From the records below, extract only the lines running from the line with "u32, wrap_u. split." to the line with "msg => pg_error code msg", both lines included, reproducing them exactly.
*** INFORMATION Section Begins ***
(** Every impacted account is returned once, in order, and no call reads outside the buffer;
    an operation that cannot be unpacked has no impacted accounts. *)
Theorem impacted_accounts_are_returned calls arg :
  match get_accounts arg with
  | Ok accounts =>
      (length accounts <= calls)%nat ->
      get_impacted_accounts calls arg = Some (map to_text accounts)
  | Throw _ => get_impacted_accounts calls arg = Some []
  end.
Proof.
  unfold get_impacted_accounts, first_stage.
  destruct (get_accounts arg) as [accounts|e]; [|done]. intros Hn.
  destruct accounts as [|a [|b rest]]; [done| |].
  - cbn in Hn. destruct calls; [lia|]. done.
  - unfold every_call. cbn [fc_call_cntr fc_max_calls Nat.ltb Nat.leb length fc_buffer Nat.add].
    pose proof (next_calls_rest (map to_text (b :: rest)) calls [] (map to_text (b :: rest)) eq_refl) as H.
    rewrite length_map in H. cbn [length] in H, Hn. rewrite H by lia. done.
Qed.

End impacted.

(** ** Registered tables *)

Inductive AlterTableType :=
| AT_AddColumn | AT_AddColumnToView | AT_DropColumn | AT_AlterColumnType | AT_AddInherit
| AT_AddColumnRecurse | AT_DropColumnRecurse | AT_Other (n : Z).

Inductive CollectedCommand := SCT_AlterTable (subcmds : list AlterTableType) | SCT_Other.

(** [recurse_types]: built for a server before 16.2. *)
Definition changes_columns (recurse_types : bool) (sub : AlterTableType) : bool :=
  match sub with
  | AT_AddColumn | AT_AddColumnToView | AT_DropColumn | AT_AlterColumnType | AT_AddInherit => true
  | AT_AddColumnRecurse | AT_DropColumnRecurse => recurse_types
  | AT_Other _ => false
  end.

Fixpoint ignore_subcommands (recurse_types : bool) (l : list AlterTableType) : bool :=
  match l with
  | [] => true
  | sub :: l' => if changes_columns recurse_types sub then false else ignore_subcommands recurse_types l'
  end.

Definition ignore_registered_table_edition (recurse_types : bool) (cmd : CollectedCommand) : bool :=
  match cmd with
  | SCT_Other => true
  | SCT_AlterTable subcmds => ignore_subcommands recurse_types subcmds
  end.
(** The overloads that return [std::optional< Datum >]; they cannot be elements of an array. *)
Definition nullable (t : cty) : bool :=
  match t with CJsonString | CSafe _ | COptional _ => true | _ => false end.

(** The declaration of a row has attributes of the layout the code gives them. *)
Definition row_declared (name : string) (types : list sql_type) : bool :=
  match tuple_desc (hive_relation name) with
  | Some desc => bool_decide (Forall2 (fun t u => same_layout t u = true) types (desc.*2))
  | None => false
  end.

(** The declaration of the elements of an array. *)
Definition element_type_declared (t : cty) : bool :=
  let '(ns, n) := sql_namespace_and_type_name_from_type t in
  match pg_type ns n with Some e => same_layout (sql_type_of t) e | None => false end.

Definition asset_declared : bool := row_declared "asset" [sql_int8; sql_int2; sql_text].
Definition string_pair_declared : bool := row_declared "witness_property" [sql_text; sql_text].
Definition void_declared : bool := row_declared "void_t" [].
Definition pair_id_declared : bool := row_declared "recurrent_transfer_pair_id" [sql_int2].
Definition accounts : relation := {|
  rel_name := lit "accounts"; rel_columns := [lit "id"; lit "name"; lit "block_num"];
  rel_type := fun _ => Some (lit "text"); rel_pkey_bitmap := Some [8; 10] |}.

Definition row : list field := [Some (lit "7"); Some (lit "alice"); Some (lit "12")].

Lemma row_texts_witness :
  createRowValuesAssignment same_text accounts (encode_tuple row)
    = Ok (lit "id='7'::text,name='alice'::text,block_num='12'::text") /\
  createPkeyCondition same_text accounts (encode_tuple row) = Ok (lit "id=7 AND block_num=12").
Proof.
  destruct (row_texts same_text accounts row [lit "7"; lit "alice"; lit "12"]) as [H1 H2].
  - split_and!; [done| |done]. repeat constructor; cbn; unfold INT32_MAX; lia.
  - done.
  - split; [done|]. intros [|[|[|k]]] f text; cbn; try done; by intros [= <-] [= <-].
  - by eexists.
  - rewrite H1, (H2 [1%nat; 3%nat]); [done|done| |]; repeat constructor; cbn; lia.
Defined.

(** A value is put between quotes as it is, and a null value is an error of the server. *)
Theorem values_are_not_escaped :
  createRowValuesAssignment same_text {| rel_name := []; rel_columns := [lit "name"];
    rel_type := fun _ => Some (lit "text"); rel_pkey_bitmap := None |} (encode_tuple [Some (lit "o'neil")])
    = Ok (lit "name='o'neil'::text") /\
  createRowValuesAssignment same_text accounts (encode_tuple [Some (lit "7"); None; Some (lit "12")])
    = Throw ServerError.
Proof. by vm_compute. Qed.

End RelationExamples.
(* ===== verification/ServerFunctions.v ===== *)
(** * Other functions of the shared library ([wait_for_new_block.cpp], [vacuum_shadow_table.cpp],
    [operation_id.cpp], [utilities.cpp])

    Waiting for a block with the advertised snapshot released, vacuuming a table through a
    connection of its own, identifiers of operations, symbols of assets, and the functions
    that return keys fixed by hard forks.

    The latch, connections and the protocol library are parameters. *)

From S2P Require Import Prelude Text Jsonb OperationType Utilities SqlCatalog CompositeTypes CompositeValues.
From Stdlib Require Import ZArith Lia Ascii String.
From stdpp Require Import base list strings.

Open Scope Z_scope.

(** ** [wait_for_new_block] *)

Definition InvalidTransactionId : Z := 0.
Definition WL_LATCH_SET : Z := 1.
Definition WL_TIMEOUT : Z := 8.
Definition WL_EXIT_ON_PM_DEATH : Z := 32.

(** What of the process matters, with the xmin it advertised in every wait. *)
Record proc := {
  xmin : Z;
  latch : bool;
  xmin_while_waiting : list Z
}.

Definition set_xmin (x : Z) (p : proc) : proc :=
  {| xmin := x; latch := latch p; xmin_while_waiting := xmin_while_waiting p |}.

Section wait.
  Context (wait_latch : Z -> Z -> pg Z)             (* events to wait for, timeout *)
    (check_for_interrupts : pg unit).

(** [WaitLatch] on the process. *)
Definition WaitLatch (events timeout_ms : Z) (p : proc) : pg Z * proc :=
  (wait_latch events timeout_ms,
   {| xmin := xmin p; latch := latch p; xmin_while_waiting := xmin_while_waiting p ++ [xmin p] |}).

Definition ResetLatch (p : proc) : proc :=
  {| xmin := xmin p; latch := false; xmin_while_waiting := xmin_while_waiting p |}.

(** The body of PG_TRY, then PG_CATCH with its rethrow. *)
Definition wait_for_new_block (timeout_ms : Z) (p : proc) : pg bool * proc :=
  let saved_xmin := xmin p in
  let p := set_xmin InvalidTransactionId p in
  let '(r, p) := WaitLatch (Z.lor (Z.lor WL_LATCH_SET WL_TIMEOUT) WL_EXIT_ON_PM_DEATH) timeout_ms p in
  match r with
  | pg_error code msg => (pg_error code msg, set_xmin saved_xmin p)
  | undefined => (undefined, p)
  | pg_ok rc =>
      let p := ResetLatch (set_xmin saved_xmin p) in
      match check_for_interrupts with
      | pg_ok _ => (pg_ok (negb (Z.land rc WL_LATCH_SET =? 0)), p)
      | pg_error code msg => (pg_error code msg, p)
      | undefined => (undefined, p)
      end
  end.

(** C35: While it waits the process advertises no snapshot, and however the wait ends (an
    event, the timeout, an error of the wait or a cancel after it) the process advertises
    again the snapshot it had; the answer is whether the latch was among the events. *)
Theorem snapshot_is_released_and_restored timeout_ms p r p' :
  wait_latch (Z.lor (Z.lor WL_LATCH_SET WL_TIMEOUT) WL_EXIT_ON_PM_DEATH) timeout_ms <> undefined ->
  wait_for_new_block timeout_ms p = (r, p') ->
  xmin p' = xmin p /\
  xmin_while_waiting p' = xmin_while_waiting p ++ [InvalidTransactionId] /\
  (forall b, r = pg_ok b ->
     latch p' = false /\
     exists rc, wait_latch (Z.lor (Z.lor WL_LATCH_SET WL_TIMEOUT) WL_EXIT_ON_PM_DEATH) timeout_ms = pg_ok rc /\
       b = Z.testbit rc 0).
Proof.
  intros Hd. unfold wait_for_new_block, WaitLatch.
  destruct (wait_latch _ timeout_ms) as [rc|code msg|]; [|by intros [= <- <-]|done].
  destruct check_for_interrupts; intros [= <- <-]; cbn; split_and!; try done.
  intros b [= <-]. split; [done|]. exists rc. split; [done|].
  change WL_LATCH_SET with (Z.ones 1). rewrite Z.land_ones by lia. change (2 ^ 1) with 2.
  rewrite Zmod_odd, <- Z.bit0_odd. by destruct (Z.testbit rc 0).
Qed.

End wait.

(** ** [vacuum_shadow_table] *)

Inductive connection_event := Connected (conninfo : chars) | Executed (sql : chars) | Finished.

Section vacuum_shadow.
  Context (database_name : chars) (connects : bool) (connection_error : chars)
    (quote_identifier : chars -> chars)
    (command_ok : chars -> bool)
    (body_error : option (errcode * chars)).        (* an error raised inside PG_TRY *)

Definition conninfo : chars :=
  lit "dbname=" ++ database_name ++ lit " user=postgres application_name=vacuum_shadow_table".

Definition vacuum_cmd (table_name : chars) : chars := lit "VACUUM FULL hafd." ++ quote_identifier table_name.

(** The answer and what happened to the connection. *)
Definition vacuum_shadow_table (table_name : chars) : pg bool * list connection_event :=
  match database_name with
  | [] => (pg_error ERRCODE_INTERNAL_ERROR (lit "vacuum_shadow_table: could not get database name"), [])
  | _ =>
      if negb connects then
        (pg_error ERRCODE_CONNECTION_FAILURE (lit "vacuum_shadow_table: connection failed: " ++ connection_error),
         [Connected conninfo; Finished])
      else
        let cmd := vacuum_cmd table_name in
        match body_error with
        | Some (code, msg) => (pg_error code msg, [Connected conninfo; Executed cmd; Finished])
        | None => (pg_ok (command_ok cmd), [Connected conninfo; Executed cmd; Finished])
        end
  end.

(** Every connection that is made is finished once, at the end, also when the vacuum fails or an
    error is raised. *)
Theorem connection_is_finished table_name r events :
  vacuum_shadow_table table_name = (r, events) ->
  events = [] \/ exists middle, events = Connected conninfo :: middle ++ [Finished] /\
    Forall (fun e => exists sql, e = Executed sql) middle.
Proof.
  unfold vacuum_shadow_table. destruct database_name; [intros [= <- <-]; by left|].
  destruct connects; cbn [negb]; [destruct body_error as [[code msg]|]|]; intros [= <- <-]; right.
  - exists [Executed (vacuum_cmd table_name)]. split; [done|]. repeat constructor. by eexists.
  - exists [Executed (vacuum_cmd table_name)]. split; [done|]. repeat constructor. by eexists.
  - by exists [].
Qed.

End vacuum_shadow.

(** ** [operation_id.cpp] *)

Section operation_id.
  Context (lib_to_operation_id : Z -> Z -> cxx Z) (lib_to_block_num lib_to_pos : Z -> cxx Z).

Definition to_operation_id (block_num position_in_block : Z) : pg Z :=
  pg_call_cxx (z ← lib_to_operation_id block_num position_in_block; returns (i64 z)) ERRCODE_DATA_EXCEPTION.

Definition operation_id_to_block_num (id : Z) : pg Z :=
  pg_call_cxx (z ← lib_to_block_num id; returns (i32 z)) ERRCODE_DATA_EXCEPTION.

Definition operation_id_to_pos (id : Z) : pg Z :=
  pg_call_cxx (z ← lib_to_pos id; returns (i32 z)) ERRCODE_DATA_EXCEPTION.

End operation_id.

(** ** Symbols of assets *)

Class AssetSymbols := {
  asset_symbol_type : Type;
  from_asset_num : Z -> cxx asset_symbol_type;
  asset_num : asset_symbol_type -> Z;
  symbol_decimals : asset_symbol_type -> Z;
  is_vesting : asset_symbol_type -> bool;
  is_legacy_space : asset_symbol_type -> bool;      (* space() == legacy_space *)
  symbol_to_nai : asset_symbol_type -> cxx Z;
  symbol_to_nai_string : asset_symbol_type -> cxx chars;
  get_paired_symbol : asset_symbol_type -> cxx asset_symbol_type;
  symbol_from_nai_string : chars -> Z -> cxx asset_symbol_type
}.

Section asset_symbols.
  Context {A : AssetSymbols} {J : Server} {K : Catalog}.

Definition decode_asset_symbol (symbol_argument : Z) : pg (datum numeric) :=
  let asset_num := u32 symbol_argument in
  pg_call_cxx
    (ast ← from_asset_num asset_num;
     desc ← RelationNameGetTupleDesc "hive.asset_symbol_info";
     nai ← symbol_to_nai ast;
     returns (heap_form_tuple "asset_symbol_info" desc
       [word (UInt16GetDatum (symbol_decimals ast)); word (Int64GetDatum nai);
        word (BoolGetDatum (negb (is_vesting ast))); word (BoolGetDatum (is_legacy_space ast))]
       [false; false; false; false]))
    ERRCODE_DATA_EXCEPTION.

(** [None] is a null argument. *)
Definition get_paired_asset_symbol (symbol_argument : option Z) : pg Z :=
  match symbol_argument with
  | None => pg_ok 0
  | Some s =>
      pg_call_cxx (ast ← from_asset_num (u32 s); paired ← get_paired_symbol ast; returns (i64 (asset_num paired)))
        ERRCODE_DATA_EXCEPTION
  end.

Definition asset_symbol_to_nai_string (symbol_argument : option Z) : pg chars :=
  match symbol_argument with
  | None => pg_ok []
  | Some s =>
      pg_call_cxx (ast ← from_asset_num (u32 s); nai ← symbol_to_nai_string ast; returns (c_str nai))
        ERRCODE_DATA_EXCEPTION
  end.

Definition asset_symbol_from_nai_string (nai_string : option chars) (precision_argument : option Z) : pg Z :=
  match nai_string, precision_argument with
  | Some nai_string, Some p =>
      let precision := wrap_u 8 (wrap_u 16 p) in
      pg_call_cxx (ast ← symbol_from_nai_string (c_str nai_string) precision; returns (i64 (asset_num ast)))
        ERRCODE_DATA_EXCEPTION
  | _, _ => pg_ok 0
  end.

End asset_symbols.

(** The row of [decode_asset_symbol] has the precision, the numeric identifier and the two flags
    of the symbol, in the declared types. *)
Theorem decoded_symbol_row {A : AssetSymbols} {J : Server} s ast nai :
  from_asset_num (u32 s) = returns ast -> symbol_to_nai ast = returns nai ->
  0 <= symbol_decimals ast < 2 ^ 8 -> - 2 ^ 31 <= nai < 2 ^ 31 ->
  exists d, decode_asset_symbol s = pg_ok d /\
    read d (sql_row "asset_symbol_info")
    = Some (VRow "asset_symbol_info"
        [VInt (symbol_decimals ast); VInt nai; VBool (negb (is_vesting ast)); VBool (is_legacy_space ast)]).
Proof.
  intros Ha Hn Hd Hr. unfold decode_asset_symbol. rewrite Ha. cbn [mbind cxx_bind].
  unfold RelationNameGetTupleDesc.
  destruct (tuple_desc "hive.asset_symbol_info") as [desc|] eqn:E; [|by vm_compute in E].
  cbn [mbind cxx_bind]. rewrite Hn. cbn [mbind cxx_bind pg_call_cxx]. eexists. split; [reflexivity|].
  assert (desc.*2 = [sql_int2; sql_int4; sql_bool; sql_bool]) as Ht by (vm_compute in E; by injection E as <-).
  eapply (read_row _ [sql_int2; sql_int4; sql_bool; sql_bool]); [exact E|rewrite Ht; by repeat constructor|done..|].
  cbn [zip_with attribute].
  eapply read_attributes_cons; [by apply read_uint8|].
  eapply read_attributes_cons; [|by destruct (is_vesting ast), (is_legacy_space ast)].
  cbn. unfold Int64GetDatum, i64, i32. rewrite wrap_s_u64 by lia. do 2 f_equal.
  rewrite (wrap_s_small 64) by lia. by rewrite wrap_s_small by lia.
Qed.

(** Arguments wider than the C++ types are cut without an error: a symbol is taken modulo 2^32
    and a precision modulo 2^8. *)
Theorem wide_arguments_are_truncated {A : AssetSymbols} s n p :
  asset_symbol_to_nai_string (Some (s + 2 ^ 32)) = asset_symbol_to_nai_string (Some s) /\
  asset_symbol_from_nai_string (Some n) (Some (p + 2 ^ 8)) = asset_symbol_from_nai_string (Some n) (Some p).
Proof.
  unfold asset_symbol_to_nai_string, asset_symbol_from_nai_string, u32, wrap_u. split.
  - by replace (s + 2 ^ 32) with (s + 1 * 2 ^ 32) by lia; rewrite Z_mod_plus_full.
  - assert (forall z, (z mod 2 ^ 16) mod 2 ^ 8 = z mod 2 ^ 8) as H.
    { intros z. change (2 ^ 16) with (2 ^ 8 * 2 ^ 8). rewrite Z.rem_mul_r by lia.
      rewrite Z.mul_comm, Z_mod_plus_full, Z.mod_mod by lia. done. }
    rewrite !H. by replace (p + 2 ^ 8) with (p + 1 * 2 ^ 8) by lia; rewrite Z_mod_plus_full.
Qed.

(** ** Keys fixed by hard forks *)

(** [get_genesis_keyauths_wrapped] and the functions of hard forks 9, 21 and 24: the keys are
    collected outside of any handler. *)
Definition get_fixed_keyauths (collect : cxx (list keyauth)) (ctx : call_context) :
    pg (list (list Utilities.Datum * list bool)) :=
  match (l ← collect; fill_and_return_keyauths l ctx) with
  | returns rows => pg_ok rows
  | longjmps code msg => pg_error code msg
  | _ => undefined
  end.

Section fixed_keys.
  Context (genesis hf09 hf21 hf24 : cxx (list keyauth)).

Definition get_genesis_keyauths_wrapped := get_fixed_keyauths genesis.
Definition get_hf09_keyauths_wrapped := get_fixed_keyauths hf09.
Definition get_hf21_keyauths_wrapped := get_fixed_keyauths hf21.
Definition get_hf24_keyauths_wrapped := get_fixed_keyauths hf24.

(** [get_balance_impacting_operations] *)
  Context (balance_impacting_operations : cxx (list chars)).

Definition get_balance_impacting_operations (ctx : call_context) :=
  colect_data_and_fill_returned_recordset balance_impacting_operations
    (fun l => fill_return_tuples l ctx [(fun name => make_datum_pair (Text (c_str name)) false)])
    (lit "get_balance_impacting_operations") (returns []).

(** An exception of the library leaves these functions, unlike the ones with handlers. *)
Theorem fixed_keys_have_no_handler msg ctx :
  genesis = throws_fc msg -> get_genesis_keyauths_wrapped ctx = undefined /\
  get_balance_impacting_operations ctx <> undefined.
Proof.
  intros E. split; [unfold get_genesis_keyauths_wrapped; by rewrite E|]. unfold get_balance_impacting_operations. apply recordset_never_throws.
Qed.

End fixed_keys.

Module ServerFunctionExamples.

(** The timeout expires, then the latch is set. *)
Lemma snapshot_is_released_and_restored_witness :
  let run rc := wait_for_new_block (fun _ _ => pg_ok rc) (pg_ok tt) 1500
                  {| xmin := 742; latch := true; xmin_while_waiting := [] |} in
  (xmin (run WL_TIMEOUT).2 = 742 /\ xmin_while_waiting (run WL_TIMEOUT).2 = [] ++ [InvalidTransactionId]) /\
  (run WL_TIMEOUT).1 = pg_ok false /\ (run WL_LATCH_SET).1 = pg_ok true.
Proof.
  cbn zeta. split; [|done].
  destruct (snapshot_is_released_and_restored (fun _ _ => pg_ok WL_TIMEOUT) (pg_ok tt) 1500
    {| xmin := 742; latch := true; xmin_while_waiting := [] |} (pg_ok false)
    {| xmin := 742; latch := false; xmin_while_waiting := [InvalidTransactionId] |}) as (H1 & H2 & _); [done|done|].
  split; [exact H1|exact H2].
Defined.

End ServerFunctionExamples.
*** INFORMATION Section Ends ***
TASK RESULT
  unfold asset_symbol_to_nai_string, asset_symbol_from_nai_string, u32, wrap_u. split.
  - by replace (s + 2 ^ 32) with (s + 1 * 2 ^ 32) by lia; rewrite Z_mod_plus_full.
  - assert (forall z, (z mod 2 ^ 16) mod 2 ^ 8 = z mod 2 ^ 8) as H.
    { intros z. change (2 ^ 16) with (2 ^ 8 * 2 ^ 8). rewrite Z.rem_mul_r by lia.
      rewrite Z.mul_comm, Z_mod_plus_full, Z.mod_mod by lia. done. }
    rewrite !H. by replace (p + 2 ^ 8) with (p + 1 * 2 ^ 8) by lia; rewrite Z_mod_plus_full.
Qed.

(** ** Keys fixed by hard forks *)

(** [get_genesis_keyauths_wrapped] and the functions of hard forks 9, 21 and 24: the keys are
    collected outside of any handler. *)
Definition get_fixed_keyauths (collect : cxx (list keyauth)) (ctx : call_context) :
    pg (list (list Utilities.Datum * list bool)) :=
  match (l ← collect; fill_and_return_keyauths l ctx) with
  | returns rows => pg_ok rows
  | longjmps code msg => pg_error code msg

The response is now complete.